Data shown:
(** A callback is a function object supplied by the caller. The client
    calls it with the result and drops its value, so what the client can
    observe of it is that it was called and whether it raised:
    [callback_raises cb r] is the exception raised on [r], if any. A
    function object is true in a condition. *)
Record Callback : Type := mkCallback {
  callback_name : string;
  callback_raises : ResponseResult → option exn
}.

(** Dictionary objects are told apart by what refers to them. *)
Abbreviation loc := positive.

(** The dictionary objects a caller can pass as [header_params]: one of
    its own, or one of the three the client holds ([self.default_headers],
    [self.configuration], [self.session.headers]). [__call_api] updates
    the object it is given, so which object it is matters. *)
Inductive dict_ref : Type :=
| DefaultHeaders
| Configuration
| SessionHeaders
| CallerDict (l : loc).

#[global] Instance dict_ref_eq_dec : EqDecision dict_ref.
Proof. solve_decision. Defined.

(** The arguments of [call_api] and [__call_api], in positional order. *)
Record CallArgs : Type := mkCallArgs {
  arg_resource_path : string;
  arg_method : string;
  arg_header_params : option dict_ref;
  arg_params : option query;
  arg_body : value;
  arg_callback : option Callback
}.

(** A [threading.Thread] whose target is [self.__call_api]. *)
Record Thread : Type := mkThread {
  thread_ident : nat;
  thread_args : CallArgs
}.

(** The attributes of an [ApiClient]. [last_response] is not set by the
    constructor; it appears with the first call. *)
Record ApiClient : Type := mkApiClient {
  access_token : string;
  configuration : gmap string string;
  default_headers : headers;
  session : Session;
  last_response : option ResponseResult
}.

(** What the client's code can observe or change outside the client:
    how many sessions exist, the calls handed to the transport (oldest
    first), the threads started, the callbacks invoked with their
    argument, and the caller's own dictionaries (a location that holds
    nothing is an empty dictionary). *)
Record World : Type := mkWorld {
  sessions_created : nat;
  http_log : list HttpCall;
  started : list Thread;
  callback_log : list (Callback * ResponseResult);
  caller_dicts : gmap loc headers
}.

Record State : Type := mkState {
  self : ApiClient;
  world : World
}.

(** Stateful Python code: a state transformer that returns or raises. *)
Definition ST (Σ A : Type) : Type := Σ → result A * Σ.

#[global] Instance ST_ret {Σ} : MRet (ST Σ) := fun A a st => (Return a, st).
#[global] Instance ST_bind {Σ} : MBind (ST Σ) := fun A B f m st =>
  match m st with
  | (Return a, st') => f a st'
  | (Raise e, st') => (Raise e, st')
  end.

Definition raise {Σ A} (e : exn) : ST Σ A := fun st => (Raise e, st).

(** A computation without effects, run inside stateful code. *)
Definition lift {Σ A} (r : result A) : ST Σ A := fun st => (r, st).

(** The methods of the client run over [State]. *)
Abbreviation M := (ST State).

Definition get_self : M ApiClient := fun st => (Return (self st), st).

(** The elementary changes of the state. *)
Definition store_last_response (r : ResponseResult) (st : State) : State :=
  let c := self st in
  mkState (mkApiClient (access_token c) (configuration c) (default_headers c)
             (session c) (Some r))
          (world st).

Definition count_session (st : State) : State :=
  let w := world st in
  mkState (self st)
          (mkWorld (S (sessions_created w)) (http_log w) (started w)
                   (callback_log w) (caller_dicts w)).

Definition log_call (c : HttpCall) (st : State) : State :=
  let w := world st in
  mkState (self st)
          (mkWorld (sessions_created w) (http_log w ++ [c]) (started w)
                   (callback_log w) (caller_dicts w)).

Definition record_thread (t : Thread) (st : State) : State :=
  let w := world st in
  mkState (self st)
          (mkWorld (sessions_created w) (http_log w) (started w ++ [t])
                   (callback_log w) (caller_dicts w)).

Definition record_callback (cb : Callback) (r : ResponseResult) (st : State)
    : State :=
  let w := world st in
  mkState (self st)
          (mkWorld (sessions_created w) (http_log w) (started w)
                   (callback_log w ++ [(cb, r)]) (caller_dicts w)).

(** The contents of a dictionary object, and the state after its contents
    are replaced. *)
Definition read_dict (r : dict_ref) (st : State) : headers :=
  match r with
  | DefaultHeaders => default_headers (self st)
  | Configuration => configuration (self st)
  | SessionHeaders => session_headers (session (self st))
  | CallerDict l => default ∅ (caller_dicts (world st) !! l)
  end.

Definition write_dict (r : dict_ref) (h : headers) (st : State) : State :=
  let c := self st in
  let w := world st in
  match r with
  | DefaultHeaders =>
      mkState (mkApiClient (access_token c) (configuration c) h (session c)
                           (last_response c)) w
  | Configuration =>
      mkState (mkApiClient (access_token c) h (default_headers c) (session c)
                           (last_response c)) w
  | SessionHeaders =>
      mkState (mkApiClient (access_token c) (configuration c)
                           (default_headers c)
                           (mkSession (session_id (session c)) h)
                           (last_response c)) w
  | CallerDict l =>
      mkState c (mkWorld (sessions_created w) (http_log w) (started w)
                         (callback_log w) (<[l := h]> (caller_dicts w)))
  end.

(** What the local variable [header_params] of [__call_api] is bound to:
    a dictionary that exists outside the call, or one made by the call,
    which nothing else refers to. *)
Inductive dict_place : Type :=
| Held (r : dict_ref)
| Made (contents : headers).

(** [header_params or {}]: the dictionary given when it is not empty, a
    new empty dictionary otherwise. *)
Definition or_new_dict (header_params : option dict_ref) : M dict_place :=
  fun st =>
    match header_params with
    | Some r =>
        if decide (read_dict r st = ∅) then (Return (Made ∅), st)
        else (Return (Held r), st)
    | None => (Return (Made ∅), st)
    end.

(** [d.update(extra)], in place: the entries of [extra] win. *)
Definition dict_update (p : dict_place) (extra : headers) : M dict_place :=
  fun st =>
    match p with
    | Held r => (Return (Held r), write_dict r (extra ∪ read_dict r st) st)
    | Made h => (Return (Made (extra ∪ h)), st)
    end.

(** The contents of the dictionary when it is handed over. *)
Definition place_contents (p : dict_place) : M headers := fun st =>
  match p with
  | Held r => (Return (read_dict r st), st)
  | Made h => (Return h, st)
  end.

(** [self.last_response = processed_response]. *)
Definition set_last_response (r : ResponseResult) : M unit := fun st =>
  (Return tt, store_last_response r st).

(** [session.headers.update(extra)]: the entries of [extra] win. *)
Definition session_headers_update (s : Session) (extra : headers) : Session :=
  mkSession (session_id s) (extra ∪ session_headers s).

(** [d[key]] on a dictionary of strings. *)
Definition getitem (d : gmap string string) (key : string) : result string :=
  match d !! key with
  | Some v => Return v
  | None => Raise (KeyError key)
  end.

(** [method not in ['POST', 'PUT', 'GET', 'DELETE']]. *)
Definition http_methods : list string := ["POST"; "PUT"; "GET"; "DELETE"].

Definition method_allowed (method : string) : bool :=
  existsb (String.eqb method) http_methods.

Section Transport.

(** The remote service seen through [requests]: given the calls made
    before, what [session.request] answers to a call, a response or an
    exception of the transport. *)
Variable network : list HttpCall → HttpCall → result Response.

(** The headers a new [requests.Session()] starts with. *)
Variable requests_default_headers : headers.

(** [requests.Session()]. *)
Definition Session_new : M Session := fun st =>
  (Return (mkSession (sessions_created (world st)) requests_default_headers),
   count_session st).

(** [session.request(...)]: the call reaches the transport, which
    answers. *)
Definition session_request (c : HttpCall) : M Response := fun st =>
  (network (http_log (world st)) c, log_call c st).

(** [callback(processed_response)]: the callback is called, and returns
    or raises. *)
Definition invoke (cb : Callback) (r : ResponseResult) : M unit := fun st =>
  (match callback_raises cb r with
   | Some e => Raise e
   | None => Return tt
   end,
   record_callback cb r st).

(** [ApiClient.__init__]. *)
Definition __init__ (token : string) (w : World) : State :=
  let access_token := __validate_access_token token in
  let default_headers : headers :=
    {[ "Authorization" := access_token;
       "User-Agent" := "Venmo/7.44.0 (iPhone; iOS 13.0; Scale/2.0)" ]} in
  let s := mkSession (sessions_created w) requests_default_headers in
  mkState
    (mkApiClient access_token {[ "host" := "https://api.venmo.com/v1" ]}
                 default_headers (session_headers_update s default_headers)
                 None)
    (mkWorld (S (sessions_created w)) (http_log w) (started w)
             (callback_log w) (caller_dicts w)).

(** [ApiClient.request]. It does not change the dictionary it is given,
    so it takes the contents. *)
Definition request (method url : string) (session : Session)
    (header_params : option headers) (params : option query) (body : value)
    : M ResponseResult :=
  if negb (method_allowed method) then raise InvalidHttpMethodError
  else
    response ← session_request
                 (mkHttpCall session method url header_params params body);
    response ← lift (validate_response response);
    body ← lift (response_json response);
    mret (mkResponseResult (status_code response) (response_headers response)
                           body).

Task goal:
Of the lines above, extract only those from the line with "Record ApiClient : Type" to the line with "how many sessions", both included, exactly as written.

Answer section:
Record ApiClient : Type := mkApiClient {
  access_token : string;
  configuration : gmap string string;
  default_headers : headers;
  session : Session;
  last_response : option ResponseResult
}.

(** What the client's code can observe or change outside the client:
    how many sessions exist, the calls handed to the transport (oldest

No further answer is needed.